[TASK GOAL] Scan the entries below for the word "never", then copy each line that holds it.

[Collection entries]

- - -

(* ===== verification/Prelude.v ===== *)
(** * ReDevPlugin: a verification library for the plugin platform

    ReDevPlugin is a Go platform that runs third-party plugins for the users
    of an environment. The host keeps a registry of installed plugins with
    their permission grants and security policies, hands out short-lived tokens
    to the surfaces (browser frames) of a plugin, asks the user to confirm
    dangerous calls, tears a session down when its user leaves, and runs the
    plugin's workers in a runtime process that accepts signed, single-use
    leases. This library models the components that decide who may do what,
    and those whose correctness depends on the interleaving of goroutines.

    ** The parts and the files that model them

    - [GoLib], [Encoding]: what the sources use of Go's standard library
      (trimming, ordering of strings, time, uint64, hex, base64, the text of
      [json.Marshal]). [Index]: the secondary indices of the in-memory stores.
    - [SessionCtx]: [pkg/sessionctx], the scopes that every other part compares.
    - [Permissions], [Policy]: [pkg/permissions], [pkg/security/policy.go], grant
      records and policies. [Registry] with [RegistryProps]: [pkg/registry], the
      memory store, its writes and [Authorize], which calls both.
    - [Bridge], [BridgeProps], [BridgeTheorems]: [pkg/bridge/bridge.go], the token
      manager. [Surface], [SurfaceProps], [SurfaceTheorems], [SurfaceCalls]:
      [pkg/bridge/surface.go], the surface sessions, which are built on the manager.
    - [Confirmation], [ConfirmationProps]: [pkg/security/confirmation.go], the
      intents that wait for a confirmation.
    - [SessionScopes], [SessionScopesProps]: the store of
      [pkg/sessionscope/sessionscope.go], the fences of a session teardown.
      [SessionCoordinator], [SessionCoordinatorProps], [SessionCoordinatorRuns]: the
      coordinator of the same file, which lets calls reserve a session and a
      teardown wait for them; it is proved against the interface of the store.
    - [Execution]: [pkg/execution], the record of a running call and its event
      log. [Mutation]: [pkg/mutation], the outcome an error carries.
    - [LifecycleLock], [LifecycleLockProps]: [pkg/host/plugin_lifecycle_lock.go], the
      fair locks that order installs, updates and calls of a plugin.
    - [ResourceTable], [ResourceTableProps], [ResourceTableTheorems]:
      [internal/resourceio/table.go], the handles to files and connections.
    - [Background], [BackgroundProps]: [pkg/background/manager.go], the long-running
      workers.
    - [Lease], [LeaseProps]: [internal/runtimeclient/lease_signature.go] and
      [lease_replay.go], the leases the runtime accepts.
    - [Json], [JsonProps], [JsonText], [JsonPrint]: what the sources use of
      [encoding/json]: UTF-8, the decoder into untyped values, the token stream
      and the printer, with the theorems that tie them together.
    - [CanonicalJson], [CanonicalSize], [CanonicalTheorems]:
      [internal/canonicaljson], the text that is hashed and signed.
    - [Ipc], [IpcProps]: [internal/runtimeclient/codec.go], the binary frames
      between the host and the runtime process. [SemanticIpc],
      [SemanticIpcProps]: [semantic_ipc.go] beside it, the
      JSON messages that are cut into frames; proved against the class [Writer]
      of anything bytes can be written to.
    - [Manager], [ManagerProps], [ManagerRevoke], [ManagerCalls]:
      [internal/runtimeclient/manager.go], the shards of the runtime: binding,
      start and stop, routing, calls and revocations. [Admission]: [admission.go]
      beside it, the queue in front of a shard.
    - [Secrets], [SecretsProps]: [pkg/secrets/secrets.go], the memory store of
      secret references.
    - [Observability], [ObservabilityProps], [AuditDetails]:
      [pkg/observability/observability.go], diagnostics, audit events and the
      details they carry. [AuditJournal], [AuditJournalProps]:
      [audit_journal.go] beside it, the journal of security audits;
      [SecurityMutation]: [pkg/host/security_audit.go], the mutations that are on
      its record.
    - [JsonNumbers]: the number literals of
      [internal/jsonvalue]. [Redaction]:
      [pkg/capability/redaction.go] and [risk.go], what a capability may answer.
    - [NetIP]: what the sources use of [net/netip], [net] and [strings] on
      addresses. [Connectivity], [ConnectivityProps], [ConnectivityGrants]:
      [pkg/connectivity], destinations, policies, grants and the guarded
      resolution. [WebSocket]: the frames of its executor;
      [BoundedRead]: its readers of responses; [UdpLimiter],
      [UdpLimiterProps]: [container/heap] and the limiter of UDP round trips.
    - [ConnectionStore], [ConnectionAuthority],
      [ConnectionRuns]: [internal/controlstore/connections.go] and
      [pkg/host/connections.go], the approval of connections and their leases;
      the last composes them with the grants of [Connectivity].
    - [Manifest], [ManifestChecks], [Presentation],
      [ManifestValidate], [ManifestProps], [PresentationProps]: [pkg/manifest],
      the data of a manifest, its validation part by part in the order of the
      source, and its localized texts. [Paths]: versions of
      [pkg/version/semver.go], and what these use of [path], [strings] and [strconv].
    - [IntervalStore], [IntervalHost]:
      [internal/controlstore/background_interval.go] and
      [pkg/host/background_interval.go], the plans of periodic workers, the
      scheduler that claims them, and the job, which validates the manifest of
      its package ([ManifestValidate]) before it runs a method.

    ** How the code is modelled

    A struct is a [Record] with the source's fields, a Go map a [gmap], a string
    a byte string, an error an inductive type with the package's error values,
    [(T, error)] the type [Result]; [let? x := r in k] is the usual test of the
    error. Integers are [Z]; where the width matters the wrap-around of uint64 is
    written out ([u64], [incr64]). A method of a store is a function from the
    store to the new store and its result, the whole method with its guards and
    early returns; since the method runs under the mutex of the store, a run is
    a list of calls. Where goroutines interleave inside a method, the component
    is a step relation: the coordinator and the locks on program counters and
    queues, the resource table, the surface token service and the background
    manager on trees of atomic actions ([Prog]), one tree per method, over the
    shared state. Where the result of a loop over a map depends on its order, the
    order is a free choice of the step. The clock, random
    bytes, hashes, signatures, the resources, the runner of the workers, the
    processes of the runtime, the journal and sink of the audit, the parser of
    URLs, the tables of Unicode beyond ASCII, language tags, normal forms and
    versions of [golang.org/x], the compiler of JSON schemas, the resolver of host
    names, the reader of a response and the answers of the database are parameters
    or free choices of a step.

    ** What the theorems show

    - Authorization: the decision is exact, equals the evaluation of the whole
      snapshot, is refused after a revocation and at old revisions, writes keep
      the store well formed and stay inside their environment.
    - Tokens and intents: the invariants of the stores with all their limits,
      single use, revocation by every key, closed epochs that stay closed, and
      exact acceptance.
    - Surfaces: the invariant of the service in every interleaving, a closed
      surface that stays closed, the one gateway token a surface accepts, what
      closing a surface or a session removes, a retry of a closing that gives
      the same answer, and a handshake transcript that binds every field.
    - Sessions: no reservation of a fenced session under any interleaving, one
      owner per gate, no lost wake-up, and the life of a fence.
    - Locks, resources and workers: exclusion, first come first served, progress
      and freedom from deadlock; an operation is inside a resource only for its
      owner and never after its close has returned; a resource is closed exactly
      once; a worker is started once.
    - Leases: signed leases verify, and a lease is accepted once.
    - The shards of the runtime: a start leaves all shards or none, a call runs
      only in the generation it was bound to, a session is revoked in every
      shard or the shards are stopped; the admitted calls are bounded and no
      wake-up is lost.
    - Secrets and audit: a secret is seen and changed by its owner only; a
      record of the journal stays until it is exported, and a mutation runs
      only on record.
    - Network: grants come from a policy and an allowed destination, a resolved
      address is outside the blocked ranges or approved, a lease in use is under
      the approval as it is stored, in every interleaving and with every answer
      of the database; the limiter refines one without a heap, and its rate is
      bounded; frames of WebSocket are read as they were written; a response is
      read within its limit.
    - Periodic jobs: two claims of a package lie apart by its interval, a claim
      ends once, and a job runs only the method its valid manifest names, under
      its current claim and with the policy and grants checked again.
    - Answers of capabilities: nothing sensitive is shown, numbers beyond the
      safe range are recognised exactly, a risk plan asks for what its flags do.
    - Manifests: what a validated package guarantees to the rest of the system:
      unique ids, references that resolve, authority that is declared and
      bounded by the effect of a method, one scope of a secret, unattended
      methods that are never interactive, and a label for every text.
    - Canonical JSON: which documents have a canonical text and which it is,
      and that the text stands for the value.
    - Messages to the runtime: exact acceptance of a frame, no frame from a
      broken write, and messages that arrive as they were sent.
    - Executions: the log is gap-free, terminal states are final, and cursors
      are exact up to the wrap-around at 2^64-1.

    Some runs show behaviour the code does not intend; they are proved as
    lemmas next to the component: [events_after_full_log_diverges] in [Execution],
    [stale_fence_refuses_reservation] in [SessionCoordinatorRuns],
    [shutdown_leaves_started_session] and [stop_forgets_newer_session] in
    [BackgroundProps], [ipc_aborted_write] in [IpcProps], [zoned_literal_gap] in
    [ConnectivityProps], and [nul_names_share_a_key] in [SecretsProps].

    ** Bounds and fuel

    Every definition is total. Loops over strings take the length of the string
    as fuel, which is enough because each round removes a byte ([strip_done]).
    The walk of a method schema takes the depth the source allows, and the
    shortening of a language tag the number of its parts.
    The JSON readers take twice the length of the text and two more, which is
    enough for every text ([parse_fuel_enough], [walk_fuel_enough]); the loops
    that write bytes and lines take the number of bytes ([write_loop_fuel],
    [drain_fuel]).
    The frames of WebSocket take the bytes of the stream and one more; the
    shortening of an IPv6 address eight rounds; pruning the limiter the length
    of its heap; the readers of responses one round per byte and one more, for
    every reader that gives a byte or an error ([bounded_response]).
    [EventsAfter] takes the number of rounds as fuel and its theorem gives the
    number that suffices, or shows that none does. The loops that evict closures
    take the number of closures and one more round ([evictClosures_spec]). The loop that draws a handle
    of the resource table consumes the list of random draws it is given and has
    no result when they run out. Counters of goroutines in the coordinator are
    natural numbers.

    ** What is not modelled

    The SQL versions of the stores, except for the tables of connections and of
    periodic plans; the
    HTTP adapter, the process supervisor, package archives and downloads, plugin
    data, and the file and network resources, whose behaviour is that of the
    systems they call; the authoring tools; the test host. Of the host, the
    transactions that install, enable and remove a plugin and the dispatch of
    methods, which compose the modelled parts. The decoding of manifests and
    the checks of settings, whose values hold floating point numbers; the walk of
    [internal/jsonvalue] over Go values by reflection. Nil receivers and nil
    callbacks are left out everywhere. *)

From Stdlib Require Export ZArith Lia.
From stdpp Require Export base tactics option list gmap strings sorting sets fin_maps.
From stdpp Require Export relations.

- - -

[EXERCISE ANSWER]
      owner and never after its close has returned; a resource is closed exactly
      methods that are never interactive, and a label for every text.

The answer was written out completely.